Parvovirus serology was performed:

Parvovirus B19 IgG and parvovirus B19 IgM were both positive.

Parvovirus B19 infection

Bone marrow (giant proerythroblast)

Bone marrow
(giant proerythroblast)

Bone marrow trephine (intracellular viral inclusion within a giant proerythroblast)

Bone marrow trephine
(intracellular viral inclusion within a giant proerythroblast)

The human parvovirus was discovered in 1975 in the sera of normal blood donors whilst screening for the hepatitis B virus. The term parvovirus is derived from the Latin ‘parvum’ meaning ‘small’. Parvoviruses are amongst the smallest DNA containing viruses infecting man. They are extremely stable, resisting heat inactivation at 56ºC for more than 60 minutes.

Parvovirus infection is a common infection in humans. Approximately 50% of children have detectable parvovirus B19 IgG in their blood by the age of fifteen and more than 90% of the elderly are also seropositive.

The parvovirus has an unusual predilection for rapidly growing cells, particularly red cell precursors in the bone marrow. It uses the P antigen as a receptor to enter the red cell. The P antigen is also present on granulocytes and megakaryocytes. Once inside the cell the parvovirus inhibits growth by inducing cell cycle arrest and apoptosis.
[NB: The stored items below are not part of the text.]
Lemma nr_extend_chain nt acc : no_return (extend_chain (NS:=NS) fw nt acc).
Proof. unfold extend_chain. no_return_tac. Qed.

#[local] Hint Resolve nr_extend_chain : script_nr.

Lemma nr_setup : no_return (setup fw node).
Proof. unfold setup. no_return_tac. Qed.

Lemma nr_fund_fixtures tip : no_return (fund_fixtures fw node tip).
Proof. unfold fund_fixtures. no_return_tac. Qed.

Lemma nr_preupgrade_tests tip a b c : no_return (preupgrade_tests fw node tip a b c).
Proof.
  unfold preupgrade_tests, check_for_no_ban_on_rejected_tx. no_return_tac.
Qed.

Lemma nr_approach tip : no_return (approach fw node tip).
Proof. unfold approach, timed_loop. no_return_tac. Qed.

Lemma nr_activation_block tip tx : no_return (activation_block fw node tip tx).
Proof. unfold activation_block. no_return_tac. Qed.

Lemma nr_too_late tip tx : no_return (too_late fw node tip tx).
Proof.
  unfold too_late, check_for_ban_on_rejected_block. no_return_tac.
Qed.

(** A run that ends at the [return] statement went through every phase. *)
Lemma run_test_Returned_inv st st' :
  run_test fw node st = (Returned, st') ->
  exists tip0 st1 tip1 tx1 tx2 tx3 st2 tip2 st3 pre st4 up st5,
    setup fw node st = (Normal tip0, st1) /\
    fund_fixtures fw node tip0 st1 = (Normal (tip1, (tx1, tx2, tx3)), st2) /\
    preupgrade_tests fw node tip1 tx1 tx2 tx3 st2 = (Normal tip2, st3) /\
    approach fw node tip2 st3 = (Normal pre, st4) /\
    activation_block fw node pre tx2 st4 = (Normal up, st5) /\
    too_late fw node up tx3 st5 = (Normal tt, st').
Proof.
  unfold run_test. intros H.
  apply bind_Returned_inv in H as (tip0 & st1 & E1 & H); [|apply nr_setup].
  apply bind_Returned_inv in H as ([tip1 [[tx1 tx2] tx3]] & st2 & E2 & H);
    [|apply nr_fund_fixtures].
  simpl in H.
  apply bind_Returned_inv in H as (tip2 & st3 & E3 & H);
    [|apply nr_preupgrade_tests].
  apply bind_Returned_inv in H as (pre & st4 & E4 & H); [|apply nr_approach].
  apply bind_Returned_inv in H as (up & st5 & E5 & H);
    [|apply nr_activation_block].
  apply bind_Returned_inv in H as ([] & st6 & E6 & H); [|apply nr_too_late].
  unfold bind, return_ in H. simpl in H. injection H as <-.
  repeat eexists; eauto.
Qed.

End PhaseFacts.

(** ** The block builder *)

Section BuildBlock.
Context {NS : Type} (fw : Framework).
Implicit Types st : TestState NS.

Lemma build_block_registered st parent txs nt h :
  block_heights st !! sha256 fw parent = Some h ->
  let B := assemble_block fw parent (h + 1) txs nt in
  build_block fw parent txs nt st =
    (Normal B, set_block_heights (<[sha256 fw B := h + 1]> (block_heights st)) st).
Proof.
  intros Hh B. unfold build_block, bind, block_heights_getitem.
  rewrite Hh. reflexivity.
Qed.

Lemma build_block_unregistered st parent txs nt :
  block_heights st !! sha256 fw parent = None ->
  build_block fw parent txs nt st = (Raised KeyError, st).
Proof.
  intros Hh. unfold build_block, bind, block_heights_getitem.
  rewrite Hh. reflexivity.
Qed.

Lemma build_block_Normal_inv st parent txs nt B st' :
  build_block fw parent txs nt st = (Normal B, st') ->
  exists h, block_heights st !! sha256 fw parent = Some h /\
    B = assemble_block fw parent (h + 1) txs nt /\
    st' = set_block_heights (<[sha256 fw B := h + 1]> (block_heights st)) st.
Proof.
  intros H. destruct (block_heights st !! sha256 fw parent) as [h|] eqn:Hh.
  - rewrite (build_block_registered _ _ _ _ _ Hh) in H.
    injection H as <- <-. eauto.
  - rewrite (build_block_unregistered _ _ _ _ Hh) in H. discriminate.
Qed.

Lemma assemble_block_hashPrevBlock parent h txs nt :
  hashPrevBlock (assemble_block fw parent h txs nt) = sha256 fw parent.
Proof. reflexivity. Qed.

Lemma assemble_block_nTime parent h txs nt :
  nTime (assemble_block fw parent h txs nt) =
    match nt with None => nTime parent + 1 | Some t => t end.
Proof. reflexivity. Qed.

Lemma assemble_block_vtx parent h txs nt :
  vtx (assemble_block fw parent h txs nt) =
    make_conform_to_ctor fw
      (create_coinbase fw h (CScript_ops [OP_TRUE fw]) :: txs).
Proof. reflexivity. Qed.

Lemma assemble_block_embeds parent h txs nt tx :
  FrameworkLaws fw -> tx ∈ txs -> tx ∈ vtx (assemble_block fw parent h txs nt).
Proof.
  intros L Hin. rewrite assemble_block_vtx, (ctor_perm fw L). set_solver.
Qed.

(** C5. A block built on a parent whose height is registered gets the
    parent's registered height plus one as its own registered height (and
    names the parent as its predecessor); building on a parent that was
    never registered fails at the height lookup, with [KeyError], and
    leaves the registry as it was. *)
Theorem build_block_height st (parent : CBlock) (txs : list CTransaction)
    (nt : option Z) :
  match block_heights st !! sha256 fw parent with
  | Some h =>
      exists B st',
        build_block fw parent txs nt st = (Normal B, st') /\
        block_heights st' !! sha256 fw B = Some (h + 1) /\
        hashPrevBlock B = sha256 fw parent /\
        (sha256 fw B <> sha256 fw parent ->
         block_heights st' !! sha256 fw parent = Some h)
  | None => build_block fw parent txs nt st = (Raised KeyError, st)
  end.
Proof.
  destruct (block_heights st !! sha256 fw parent) as [h|] eqn:Hh.
  - eexists _, _. split; [apply (build_block_registered _ _ _ _ _ Hh)|].
    simpl. split; [apply lookup_insert_eq|]. split; [reflexivity|].
    intros Hne. rewrite lookup_insert_ne; done.
  - by apply build_block_unregistered.
Qed.

End BuildBlock.

(** The reference imports satisfy the laws. *)
Lemma reference_fw_laws : FrameworkLaws Reference.fw.
Proof.
split.
- reflexivity.
- intros tx. eexists. reflexivity.
- intros [|cb rest]; simpl; [reflexivity|].
  by rewrite merge_sort_Permutation.
Qed.

(** ** The fixture factory *)

Section Factory.
Context {NS : Type} (fw : Framework).
Implicit Types st : TestState NS.

(** One call on a pool whose last entry has an output. *)
Lemma create_fund_and_spend_tx_run st rest sp :
  spendable_outputs st = rest ++ [sp] ->
  has_output sp ->
  create_fund_and_spend_tx fw st =
    (Normal (fixture_of fw sp),
     set_fundings (fundings st ++ [funding_of fw sp]) (set_spendable_outputs rest st)).
Proof.
  intros Hpool Hout.
  unfold create_fund_and_spend_tx, bind, spendable_outputs_pop.
  rewrite Hpool, reverse_snoc, reverse_involutive.
  unfold fixture_of, funding_of, source_value, has_output in *.
  destruct (vout sp) as [|o os] eqn:Ho; [done|].
  reflexivity.
Qed.

(** A call on the empty pool. *)
Lemma create_fund_and_spend_tx_empty st :
  spendable_outputs st = [] ->
  create_fund_and_spend_tx fw st = (Raised IndexError, st).
Proof.
  intros Hpool.
  unfold create_fund_and_spend_tx, bind, spendable_outputs_pop.
  rewrite Hpool. reflexivity.
Qed.

Lemma spend_tx_vin (L : FrameworkLaws fw) txfund value :
  vin (spend_tx fw txfund value) =
    [mkTxIn (mkOutPoint (tx_sha256 fw txfund) 0) [1; 1; 81]].
Proof. unfold spend_tx. rewrite (pad_tx_vin fw L). reflexivity. Qed.

Lemma spend_tx_vout (L : FrameworkLaws fw) txfund value :
  exists extra,
    vout (spend_tx fw txfund value) =
      mkTxOut (value - 1000) [OP_TRUE fw] :: extra.
Proof.
  unfold spend_tx.
  destruct (pad_tx_vout fw L
    (mkTx [mkTxIn (mkOutPoint (tx_sha256 fw txfund) 0) (CScript_bytes [1; 1; 81])]
          [mkTxOut (value - 1000) (CScript_ops [OP_TRUE fw])])) as [extra E].
  exists extra. exact E.
Qed.

Lemma call_factory_run k : forall st,
  (k ≤ length (spendable_outputs st))%nat ->
  Forall has_output (spendable_outputs st) ->
  let pool := spendable_outputs st in
  let consumed := take k (reverse pool) in
  call_factory fw k st =
    (Normal (fixture_of fw <$> consumed),
     set_fundings (fundings st ++ (funding_of fw <$> consumed))
       (set_spendable_outputs (take (length pool - k) pool) st)).
Proof.
  induction k as [|k IH]; intros st Hk Hall; simpl.
  - unfold call_factory, ret. simpl. rewrite Nat.sub_0_r, firstn_all.
    rewrite app_nil_r. by destruct st.
  - destruct (spendable_outputs st) as [|x l] eqn:Hpool using rev_ind;
      [simpl in Hk; lia|]. clear IHl.
    rename l into rest. rename x into sp.
    rewrite length_app in Hk. simpl in Hk.
    apply Forall_app in Hall as [Hrest Hsp].
    rewrite Forall_singleton in Hsp.
    unfold call_factory. simpl.
    rewrite (bind_Normal _ _ _ _ _ (create_fund_and_spend_tx_run st rest sp Hpool Hsp)).
    fold (call_factory (NS:=NS) fw k).
    set (st1 := set_fundings _ _).
    assert (Hpool1 : spendable_outputs st1 = rest) by reflexivity.
    specialize (IH st1). rewrite Hpool1 in IH.
    specialize (IH ltac:(lia) Hrest). simpl in IH.
    rewrite (bind_Normal _ _ _ _ _ IH). unfold ret.
    rewrite reverse_snoc. simpl.
    rewrite length_app. simpl.
    replace (length rest + 1 - S k)%nat with (length rest - k)%nat by lia.
    rewrite take_app_le by lia.
    subst st1. unfold set_fundings, set_spendable_outputs. simpl.
    rewrite <- app_assoc. reflexivity.
Qed.

Lemma consumed_remaining (pool : list CTransaction) k :
  (k ≤ length pool)%nat ->
  take (length pool - k) pool ++ reverse (take k (reverse pool)) = pool.
Proof.
  intros Hk. rewrite take_reverse, reverse_involutive. apply take_drop.
Qed.

End Factory.

(** Such scripts exist: OP_PUSHDATA1 with length 1. *)
Lemma explicit_three_byte_push_pushdata1 value :
  explicit_three_byte_push [OP_PUSHDATA1; 1; value].
Proof. exists OP_PUSHDATA1, 1, value. done. Qed.

Section FixtureTheorems.
Context {NS : Type} (fw : Framework).
Implicit Types st : TestState NS.

(** C6, amended. The unlocking script of every fixture is the three bytes
    01 01 51: a two-byte push (the opcode that pushes the next single byte,
    then the value byte 1) that encodes the number 1 where the one-byte
    opcode OP_1 would do, followed by OP_1 itself as second operand.  The
    first operation is the only one of the script that is not minimally
    encoded. *)
Theorem fixture_unlocking_script (L : FrameworkLaws fw) st rest sp o os :
  spendable_outputs st = rest ++ [sp] ->
  vout sp = o :: os ->
  exists txspend st' i,
    create_fund_and_spend_tx fw st = (Normal txspend, st') /\
    vin txspend = [i] /\
    scriptSig i = [1; 1; OP_1] /\
    script_ops (scriptSig i) = Some [Push 1 [1]; Op OP_1] /\
    minimal_push (Push 1 [1]) = false /\
    minimal_number_push 1 = [OP_1] /\
    filter (fun op => minimal_push op = false) [Push 1 [1]; Op OP_1] = [Push 1 [1]].
Proof.
intros Hpool Hout.
assert (Hhas : has_output sp) by (unfold has_output; rewrite Hout; done).
eexists _, _, _. split; [apply (create_fund_and_spend_tx_run fw st rest sp Hpool Hhas)|].
split; [apply (spend_tx_vin fw L)|]. simpl. done.
Qed.

(** C10. On a non-empty pool the factory returns a spending transaction
    whose first output pays the value of the consumed output minus 1000 to
    the script OP_TRUE, and whose only input refers to output 0 of the
    funding transaction that the same call appended to [fundings]. *)
Theorem fixture_pays_value_minus_fee (L : FrameworkLaws fw) st rest sp o os :
  spendable_outputs st = rest ++ [sp] ->
  vout sp = o :: os ->
  exists txspend txfund extra sig st',
    create_fund_and_spend_tx fw st = (Normal txspend, st') /\
    spendable_outputs st' = rest /\
    fundings st' = fundings st ++ [txfund] /\
    txfund = pad_tx fw (create_transaction fw sp 0 [] (nValue o) [OP_ADD fw]) /\
    vout txspend = mkTxOut (nValue o - 1000) [OP_TRUE fw] :: extra /\
    vin txspend = [mkTxIn (mkOutPoint (tx_sha256 fw txfund) 0) sig].
Proof.
intros Hpool Hout.
assert (Hhas : has_output sp) by (unfold has_output; rewrite Hout; done).
assert (Hval : source_value sp = nValue o) by (unfold source_value; by rewrite Hout).
destruct (spend_tx_vout fw L (funding_of fw sp) (source_value sp)) as [extra Hextra].
exists (fixture_of fw sp), (funding_of fw sp), extra, [1; 1; 81].
eexists. split; [apply (create_fund_and_spend_tx_run fw st rest sp Hpool Hhas)|].
split; [reflexivity|]. split; [reflexivity|].
split; [unfold funding_of, fund_tx; by rewrite Hval|].
split; [rewrite <- Hval; exact Hextra|].
apply (spend_tx_vin fw L).
Qed.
This process gives rises to a severe haemolytic anaemia when the red cells are infected. When the granulocytes and megakaryocytes are infected an aplastic crisis may occur.

Parvovirus infection is also responsible for causing aplastic crises in children with a chronic haemolytic state such as hereditary spherocytosis. It can produce prolonged pancytopenia in an otherwise healthy child and frequently produces a prolonged pancytopenia in children with deficient immunity such as thalassaemia, hereditary pyropoikilocytosis, pyruvate kinase deficiency and autoimmune haemolytic anaemia.

The parvovirus is transmitted in the form of droplets. It may also enter the body via other routes including transfusion with contaminated blood products.

There is no specific treatment for patients with parvovirus B19.

Remission usually occurs within one to two weeks post infection. An increase in the number of granulocytes, platelets and finally reticulocytes indicates the return of normal bone marrow function. Severe anaemia may require transfusion of red blood cells.